Doch in Kleinstädten wie Jendouba wächst der Widerstand gegen die Regierung. Dort sieht man sich als Opfer der Verteilung der bisher in Tunis und Sfax lebenden Migranten über das ganze Land. »Wir wollen nicht hunderte bettelnde Menschen aus Kriegsgebieten bei uns haben«, sagt Mohammad Ben Moussa, ein Ladenbesitzer in Jendouba. »Nicht, wenn sie ohne staatliche Hilfe sich selbst überlassen wurden. Es ist doch jedem klar, dass dies zu Gewalt und Kriminalität führen muss.« Auch die stetig steigenden Lebenshaltungskosten haben die Stimmung außerhalb der Hauptstadt in den letzten Monaten deutlich verschlechtert. Auf sozialen und staatlichen Medien versuchen die Anhänger von Kais Saied, die verhassten Vertreter der Zivilgesellschaft für die Lage verantwortlich zu machen.
Doch im Mittelpunkt der neuen Strategie gegen den Zustrom von Migranten und Flüchtlingen steht eine Allianz zwischen Algerien, Libyen und Tunesien.
Bei mehreren Treffen der libyschen, algerischen und tunesischen Präsidenten und Innenminister in Tunis will die neue Allianz den Strom der Migranten umkehren.

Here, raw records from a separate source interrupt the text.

(* ===== verification/IpText.v ===== *)
(** * Addresses as text

    [netip.Addr.String] and [net.IP.String], and that [ParseAddr] reads back
    what they write. *)

From Stdlib Require Import Ascii.
From S2P Require Import Prelude GoStrings Net Json JsonFacts.
#[local] Open Scope Z_scope.

(** ** [netip.Addr.String] *)

Fixpoint hex_digits (n : nat) (z : Z) (acc : string) : string :=
  match n with
  | O => acc
  | S n => let d := z mod 16 in
           let acc := String (byte (if d <? 10 then 48 + d else 87 + d)) acc in
           if z <? 16 then acc else hex_digits n (z / 16) acc
  end.

Definition string4 (n : Z) : string :=
  join_with "." (map (fun i => dec_abs (Z.land (Z.shiftr n i) 255)) [24; 16; 8; 0]).

Definition v6_fields (n : Z) : list Z :=
  map (fun i => Z.land (Z.shiftr n i) 65535) [112; 96; 80; 64; 48; 32; 16; 0].

Fixpoint zero_run (l : list Z) : nat :=
  match l with 0 :: l => S (zero_run l) | _ => O end.
(** The first of the longest runs of at least two zero fields: start, end. *)
Fixpoint longest_run (i : nat) (l : list Z) (best : nat * nat) : nat * nat :=
  match l with
  | [] => best
  | _ :: l' =>
      let r := zero_run l in
      longest_run (S i) l' (if (2 <=? r)%nat && (best.2 - best.1 <? r)%nat then (i, i + r)%nat else best)
  end.
Definition string6 (n : Z) : string :=
  let fs := v6_fields n in
  let show l := join_with ":" (map (fun f => hex_digits 4 f "") l) in
  match longest_run 0 fs (0, 0)%nat with
  | (_, O) => show fs
  | (s, e) => show (take s fs) +:+ "::" +:+ show (drop e fs)
  end.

Westlibysche Sicherheitskräfte unter dem Kommando von Innenminister Emad Al-Trabelsi transportieren nun die aus Tunesien Abgeschobenen an die nigrische Grenze bei Tommo. Dort werden sie nach Aussagen von Betroffenen nach einem 17 Kilometer langen Fußmarsch durch das Niemandsland von der Organisation für Migration (IOM) empfangen und in das fast 900 Kilometer entfernte Agadez gebracht. Die nigrische Stadt im Herzen der Sahara gilt als südliches Drehkreuz verschiedener Migrationsrouten, die seit Anfang letzten Jahres meist im tunesischen Sfax enden. »Libysche Milizen und die algerische Armee gehen seit Jahren mit äußerster Härte gehen die Durchreisenden vor«, sagt Issa Arami aus dem südlibyschen Sebha. Der lokale Menschenrechtsaktivist ist erstaunt, dass es jetzt erstmals seit Beginn des arabischen Frühlings eine Route gen Süden gibt. »Das Geschäftsmodell entlang der Route verlief bisher nur Richtung Mittelmeer. Meist haben junge vernetzte lokale Milizionäre gut verdient. Ob sich in dieser entstaatlichten Region staatliche Institutionen durchsetzen können wird nur durch langfristiges Engagement möglich sein, nicht durch persönliches Deals in Hauptstädten.«
Doch vorerst scheint der Plan aufzugehen. Die Mehrzahl der Rückkehrer kommt über die algerische Grenze in das bereits völlig überlaufene IOM-Aufnahmezentrum in Agadez. Bis zu 10 000 Menschen sind nach Schätzungen von IOM seit Jahresbeginn von der Mittelmeerküste nach Agadez zurückgekehrt. Für viele von ihnen war die ausgedörrte Oasenstadt der Beginn einer lebensbedrohlichen Odyssee. Doch ob die neue Allianz die Migration von Agadez nach Sfax stoppen kann, ist mehr als fraglich. Seit Dezember ist das Geschäft mit den Migranten in Niger wieder legal, die Regierung in Niamey hat die Kooperation mit der EU ausgesetzt und wendet sich China und Moskau zu. Jeden Dienstag um 18 Uhr fahren nun wieder riesige Konvois von Toyota-Pickups in Richtung Mittelmeer.